What to do - If a line in the entries includes "cstring", show that line.

-------- Provided material

Lemma semWait_correct_witness : sched_inv mini ∧
  ∃ s', semWait 80 mini = KSwitch s' (λ s'', KDone s'' 0) ∧ state_of s' 2 = Some BLOCKED.
Proof.
  split; [exact mini_inv|].
  destruct (semWait_correct 80 mini (mkSem 0 [] false) 2 mini_mem mini_inv) as [[H _]|(_ & s' & H1 & _ & _ & H2 & _)];
    [reflexivity|exact sem_ok_80|unfold in_range; cbn; lia|lia|reflexivity|reflexivity|unfold IDLE_PID; lia|cbn in H; lia|].
  exists s'. split; [exact H1|exact H2].
Defined.



End Semaphore.

(** ** [sharedSemaphores.c] *)

Module SharedSemaphores.
Import Semaphore.

Definition MAX_SHARED_SEMS : Z := 64.
Definition SEM_NAME_MAX : Z := 32.

(** [ACQUIRE(&tableLock)], [RELEASE(&tableLock)]. *)
Definition acquire_table : K unit := s ← kget; if tableLock s then khang else kmod (set_tableLock true).
Definition release_table : K unit := kmod (set_tableLock false).

Definition slot_empty : SharedSem := mkShared false [] 0 0.
(** The table as the BSS leaves it. *)
Definition empty_table : list SharedSem := replicate (Z.to_nat MAX_SHARED_SEMS) slot_empty.

(** The first index whose entry satisfies [P], or -1. *)
Fixpoint first_index (P : SharedSem → bool) (i : Z) (t : list SharedSem) : Z :=
  match t with
  | [] => -1
  | e :: t => if P e then i else first_index P (i + 1) t
  end.

(** [strcmp] of two C strings is 0 exactly when they are equal ([LibC.v]). *)
Definition findByName (name : cstring) (s : kst) : Z :=
  first_index (λ e, ss_used e && bool_decide (ss_name e = name)) 0 (sharedTable s).
Definition findFreeSlot (s : kst) : Z :=
  first_index (λ e, negb (ss_used e)) 0 (sharedTable s).

Definition set_entry (i : Z) (e : SharedSem) (s : kst) : kst :=
  set_shared (<[Z.to_nat i := e]> (sharedTable s)) s.
Definition entry (i : Z) (s : kst) : SharedSem := default slot_empty (sharedTable s !! Z.to_nat i).

(** The bytes of a name that [strcpy] stores past the end of the 32-byte field. *)
Definition name_overflow (name : cstring) : Z := Z.max 0 (Z.of_nat (length name) + 1 - SEM_NAME_MAX).

(** A name is NULL or a string; the entry keeps the whole string [strcpy] copies: when
    [name_overflow] is not 0, the store runs over the fields behind it, and the run is a
    fault of the model. *)
Definition sharedSemOpen (name : option cstring) (initialValue : Z) : K Z :=
  match name with
  | None | Some [] => mret (-1)
  | Some n =>
    _ ← acquire_table;
    s ← kget;
    let idx := findByName n s in
    if 0 <=? idx then
      let e := entry idx s in
      _ ← kmod (set_entry idx (mkShared (ss_used e) (ss_name e) (ss_sem e) (i32 (ss_refCount e + 1))));
      _ ← release_table;
      mret 0
    else
      let idx := findFreeSlot s in
      if idx <? 0 then _ ← release_table; mret (-1)
      else
        sem ← newSemaphore initialValue;
        if sem =? 0 then _ ← release_table; mret (-1)
        else if 0 <? name_overflow n then kfault
        else
          _ ← kmod (set_entry idx (mkShared true n sem 1));
          _ ← release_table;
          mret 0
  end.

----------------

Answer for this exercise -
Definition findByName (name : cstring) (s : kst) : Z :=
Definition name_overflow (name : cstring) : Z := Z.max 0 (Z.of_nat (length name) + 1 - SEM_NAME_MAX).
Definition sharedSemOpen (name : option cstring) (initialValue : Z) : K Z :=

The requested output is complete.